▸ AVAILABLE DATA
Lemma noControl_splitAux sep skip cur s :
  noControl cur = true → noControl s = true →
  Forall (λ piece, noControl piece = true) (splitAux sep skip cur s).
Proof.
  revert skip cur. induction s as [|x s IH]; intros skip cur Hcur Hs; cbn [splitAux].
  - by constructor.
  - cbn [noControl] in Hs. apply andb_true_iff in Hs as [Hx Hs].
    destruct skip as [|k]; [| by apply IH].
    destruct (startsWith sep (String x s)).
    + constructor; [done |]. by apply IH.
    + apply IH; [| done]. rewrite noControl_app, Hcur. cbn [noControl].
      by rewrite Hx.
Qed.

(** X13.  The parse of the list command's output gives one name for
    each line of the trimmed output, that is one more than it has line
    feeds, and no name holds a control character. *)
Theorem parsed_names_are_clean (stdout : string) :
  length (getNetSuiteEnvironments stdout) = S (countChar "010"%char (trim stdout))
  ∧ ∀ envName, envName ∈ getNetSuiteEnvironments stdout → noControl envName = true.
Proof.
  split.
  - rewrite getNetSuiteEnvironments_length. apply splitAux_char_length.
  - intros envName Hin. unfold getNetSuiteEnvironments in Hin.
    apply (list_elem_of_fmap_1 _) in Hin as (line & -> & _).
    pose proof (noControl_splitAux " | " 0 "" (cleanLine line) eq_refl) as Hpieces.
    unfold cleanLine in Hpieces at 1.
    specialize (Hpieces (noControl_replaceFirst _ _ (noControl_stripControl line))).
    fold (split " | " (cleanLine line)) in Hpieces.
    destruct (split " | " (cleanLine line)) as [|piece pieces]; [done |].
    by apply Forall_cons in Hpieces as [? _].
Qed.

Lemma parsed_names_are_clean_witness :
  noControl "sandbox1" = true.
Proof.
  apply (proj2 (parsed_names_are_clean
                  (ESC +:+ "[2K" +:+ ESC +:+ "[1Gsandbox1 | 123456_SB1 | Administrator"
                   +:+ LF +:+ "production | 123456 | Administrator" +:+ LF))).
  apply (bool_decide_unpack _). by vm_compute.
Defined.

(** * The active project *)

Lemma startsWith_app p s : startsWith p (p +:+ s) = true.
Proof. apply startsWith_spec. by exists s. Qed.

Lemma dropChars_app p s : dropChars (String.length p) (p +:+ s) = s.
Proof.
  induction p as [|x p IH]; [done |].
  change (String x p +:+ s) with (String x (p +:+ s)). by cbn.
Qed.

Lemma replaceFirst_unfold pat rep s :
  replaceFirst pat rep s
  = if startsWith pat s then rep +:+ dropChars (String.length pat) s
    else match s with
         | "" => ""
         | String c s' => String c (replaceFirst pat rep s')
         end.
Proof. by destruct s. Qed.

(** Replacing a prefix with nothing leaves what follows it. *)
Lemma replaceFirst_prefix p s : replaceFirst p "" (p +:+ s) = s.
Proof. by rewrite replaceFirst_unfold, startsWith_app, dropChars_app. Qed.

(** The pieces of a path that starts with a separator and a
    directory. *)
Lemma split_leading_directory c dir rest :
  countChar c dir = 0 →
  (rest = "" ∨ ∃ r, rest = String c r) →
  ∃ pieces, split (String c "") (String c dir +:+ rest) = "" :: dir :: pieces.
Proof.
  intros Hdir Hrest. unfold split.
  change (String c dir +:+ rest) with ("" +:+ String c (dir +:+ rest)).
  rewrite (splitAux_char_first c "" "" (dir +:+ rest) eq_refl).
  change ("" +:+ "") with "".
  destruct Hrest as [-> | (r & ->)].
  - rewrite append_nil_r, (splitAux_char_none c "" dir Hdir). by exists [].
  - rewrite (splitAux_char_first c "" dir r Hdir). by eexists.
Qed.

Lemma split_two_directories c d1 d2 rest :
  countChar c d1 = 0 → countChar c d2 = 0 →
  (rest = "" ∨ ∃ r, rest = String c r) →
  ∃ pieces,
    split (String c "") (String c d1 +:+ String c d2 +:+ rest) = "" :: d1 :: d2 :: pieces.
Proof.
  intros H1 H2 Hrest. unfold split.
  change (String c d1 +:+ String c d2 +:+ rest)
    with ("" +:+ String c (d1 +:+ String c (d2 +:+ rest))).
  rewrite (splitAux_char_first c "" "" _ eq_refl).
  rewrite (splitAux_char_first c "" d1 _ H1).
  change ("" +:+ "") with "". change ("" +:+ d1) with d1.
  destruct Hrest as [-> | (r & ->)].
  - rewrite append_nil_r, (splitAux_char_none c "" d2 H2). by exists [].
  - rewrite (splitAux_char_first c "" d2 r H2). by eexists.
Qed.

Import MultiProject.

Lemma sepChar_not_in_src p : countChar (sepChar p) "src" = 0.
Proof. by destruct p. Qed.



(** X15.  Without an editor, or when the editor shows a file of the
    workspace that is not under the directory [src] of its root, the
    active project file is neither read nor written: nothing changes. *)
Theorem editor_outside_src_is_ignored (p : Platform)
  (workspaceRoot dir rest activeProjectJsonFile : string) (w : World) :
  countChar (sepChar p) dir = 0 →
  dir ≠ "src" →
  (rest = "" ∨ ∃ r, rest = String (sepChar p) r) →
  handleChangeActiveTextEditor p workspaceRoot
    (Some (workspaceRoot +:+ sep p +:+ dir +:+ rest)) activeProjectJsonFile w
  = (Ok tt, w)
  ∧ handleChangeActiveTextEditor p workspaceRoot None activeProjectJsonFile w = (Ok tt, w).
Proof.
  intros Hdir Hne Hrest. split; [| done].
  unfold handleChangeActiveTextEditor, filePathArray.
  rewrite replaceFirst_prefix.
  destruct (split_leading_directory (sepChar p) dir rest Hdir Hrest) as (pieces & Hsplit).
  change (sep p +:+ dir +:+ rest) with (String (sepChar p) dir +:+ rest).
  unfold sep. rewrite Hsplit. cbn [lookup list_lookup].
  by rewrite bool_decide_eq_true_2 by (by intros [= ?]).
Qed.

Lemma editor_outside_src_is_ignored_witness :
  handleChangeActiveTextEditor Win32 "C:\ws" (Some "C:\ws\docs\notes.md")
    activeProjectFile activeProjectWorld
  = (Ok tt, activeProjectWorld)
  ∧ handleChangeActiveTextEditor Win32 "C:\ws" None activeProjectFile activeProjectWorld
    = (Ok tt, activeProjectWorld).
Proof.
  apply (editor_outside_src_is_ignored Win32 "C:\ws" "docs" "\notes.md").
  - reflexivity.
  - discriminate.
  - right. by eexists.
Defined.

(** X16.  The handler has no error handling of its own: when the editor
    shows a file under [src/<project>/] and the active project file is
    missing or does not hold JSON, the call rejects after the read, and
    no file is written. *)
Theorem unreadable_active_project_rejects (p : Platform)
  (workspaceRoot project rest activeProjectJsonFile : string) (w : World) :
  countChar (sepChar p) project = 0 →
  (rest = "" ∨ ∃ r, rest = String (sepChar p) r) →
  files w !! activeProjectJsonFile = None ∨ files w !! activeProjectJsonFile = Some NotJson →
  handleChangeActiveTextEditor p workspaceRoot
    (Some (workspaceRoot +:+ sep p +:+ "src" +:+ sep p +:+ project +:+ rest))
    activeProjectJsonFile w
  = (Throw, addEvent (EvReadFile activeProjectJsonFile) w).
Proof.
  intros Hproject Hrest Hfile.
  unfold handleChangeActiveTextEditor, filePathArray.
  rewrite replaceFirst_prefix.
  destruct (split_two_directories (sepChar p) "src" project rest
              (sepChar_not_in_src p) Hproject Hrest) as (pieces & Hsplit).
  change (sep p +:+ "src" +:+ sep p +:+ project +:+ rest)
    with (String (sepChar p) "src" +:+ String (sepChar p) project +:+ rest).
  unfold sep. rewrite Hsplit. cbn [lookup list_lookup].
  rewrite bool_decide_eq_false_2 by (by intros H).
  unfold readFile, bind, emit, modify, gets. cbn [fst snd files addEvent].
  by destruct Hfile as [-> | ->].
Qed.

Lemma unreadable_active_project_rejects_witness :
  handleChangeActiveTextEditor Posix "/ws" (Some "/ws/src/ProjectA/manifest.xml")
    "/ws/missing.json" activeProjectWorld
  = (Throw, addEvent (EvReadFile "/ws/missing.json") activeProjectWorld).
Proof.
  apply (unreadable_active_project_rejects Posix "/ws" "ProjectA" "/manifest.xml").
  - reflexivity.
  - right. by eexists.
  - left. reflexivity.
Defined.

▸ EXERCISE INSTRUCTIONS
Whenever a line above includes the string "envName", copy it.

▸ RESPONSE FOR THIS EXERCISE
  ∧ ∀ envName, envName ∈ getNetSuiteEnvironments stdout → noControl envName = true.
  - intros envName Hin. unfold getNetSuiteEnvironments in Hin.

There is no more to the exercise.